I had a quick question on floating pins. I know it needs a pull up resistor to prevent the floating, but I'm not sure what value I need. I will be measuring >5V on A0 from a solar panel (approx 3.5V). Because the panel will be at 0 volts at night, or may be disconnected, the pin may float. What value would be appropriate, and will that resistor interfere with a true reading? i.e. it needs to be adjusted for in the calculation.
Yes, it is possible for it to be disconnected with the chip running, so it must report 0 instead of float, and sorry yes less than 5V (3.5v Max). I'd be using a voltage divider otherwise.
Disclaimer:
I know nothing about solar panels and my electronics knowledge is rusty.
The theory is that the output resistance of your solar panel is part of voltage divider; the other part is the input resistance of your Arduino.

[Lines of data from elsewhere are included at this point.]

(** The arms of [inbound]. *)
Definition on_up (mac : Mac) (metrics : Metrics) (addresses : Addresses) : action unit := fun b =>
  match br_destinations b !! mac with
  | Some _ => (Ok tt, b)
  | None =>
      match Addresses_parse addresses with
      | None => (Ok tt, b)
      | Some parsed =>
          let addresses := addrs_canonical parsed in
          let metrics := Metrics_overlay metrics (br_session_metrics b) in
          (result <~ call (add_destination_with_addresses daemon mac metrics addresses);;
           when (accepted_input result)
             (modify (fun b => set_table (<[mac := mkKnown metrics addresses]> (br_destinations b)) b);;;
              schedule_busy result (RetryAdd mac)))%stm b
      end
  end.

(** [get_mut(&mac).expect("known")] and an update of what it finds. *)
Definition update_known (mac : Mac) (f : Known -> Known) : action unit := fun b =>
  match br_destinations b !! mac with
  | Some known => (Ok tt, set_table (<[mac := f known]> (br_destinations b)) b)
  | None => (Panic, b)
  end.

Definition on_update (mac : Mac) (metrics : Metrics) : action unit := fun b =>
  match br_destinations b !! mac with
  | None => (Ok tt, b)
  | Some known =>
      let metrics := Metrics_overlay metrics (k_metrics known) in
      (result <~ call (update_destination daemon mac metrics);;
       when (accepted_input result)
         (update_known mac (fun known => mkKnown metrics (k_addresses known))))%stm b
  end.

Definition on_addresses (mac : Mac) (add remove : Addresses) : action unit := fun b =>
  match br_destinations b !! mac with
  | None => (Ok tt, b)
  | Some _ =>
      match Addresses_parse add, Addresses_parse remove with
      | Some added, Some removed =>
          let changes := changes_canonical (mkChanges added removed) in
          (result <~ call (update_destination_addresses mac changes);;
           when (accepted_input result)
             (update_known mac (fun known =>
                mkKnown (k_metrics known) (apply_lenient changes (k_addresses known)))))%stm b
      | _, _ => (Ok tt, b)
      end
  end.
(* ===== verification/Monitor.v ===== *)
(** * Monitoring of connections for GTSM

    [dlep-net/src/tcp_monitor.rs]: a packet socket sees every IP packet of the host;
    a filter in the kernel discards those that left their sender with the required
    TTL, the parser finds the TCP connection of the others, and the monitor resets
    that connection if it is registered. *)

From S2P Require Import Prelude CoreTypes Addresses Events Connections.

(** ** The monitor's connections *)

Record Connection : Type := mkConnection {
  c_local : SocketAddr;
  c_peer : SocketAddr;
}.

#[global] Instance Connection_eq_dec : EqDecision Connection.
Proof. solve_decision. Defined.

#[global] Instance Connection_countable : Countable Connection.
Proof.
  refine (inj_countable' (fun c => (c_local c, c_peer c)) (fun x => mkConnection x.1 x.2) _).
  by intros [].
Defined.

(** A cloned socket, by identity ([Arc::ptr_eq]). *)
Abbreviation SocketRef := Z.

Record MonitorState : Type := mkMonitor {
  sockets : gmap Connection SocketRef;
  failed : bool;
}.

Definition MonitorState_default : MonitorState := mkMonitor ∅ false.

Definition normalize (addr : SocketAddr) : SocketAddr :=
  match addr with
  | SocketV6 ip port _ _ =>
      match to_ipv4_mapped ip with
      | Some v4 => SocketV4 v4 port
      | None => addr
      end
  | _ => addr
  end.

Inductive MonitorError : Type := MonitorFailed.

For voltage sources like power supplies (and I assume your solar panel), the output resitance is low (can't give you a practical value). If it isn't, drawing current will result in a significant drop in output voltage on it's output.
For the analog input, the input impedance is (relatively) high, else it would affect what your measurement.
From your perspective, the pull-up (or pull-down) resistor will be part of the input resistance and you can calculate based on that. If the output resistance is 1 Ohm (no idea of actual values), a 100 Ohm resistor will result in approx. 1% error, a 10k will result in a 0.01% error in measurement.
I have put a 10K on ground and get a straight zero reading when nothing is connected (desired). When I connect a battery for testing, I get a 5V reading? (Even though battery is 1.5V).
My code:
float measurePnl() {
float vin = (analogRead(pnlPin) * 5.0 / 1023); //Not using a divider here so it's straight math
return vin;
}
There is a 10K resistor between the input and ground, with the input going straight to the pin (picture attached).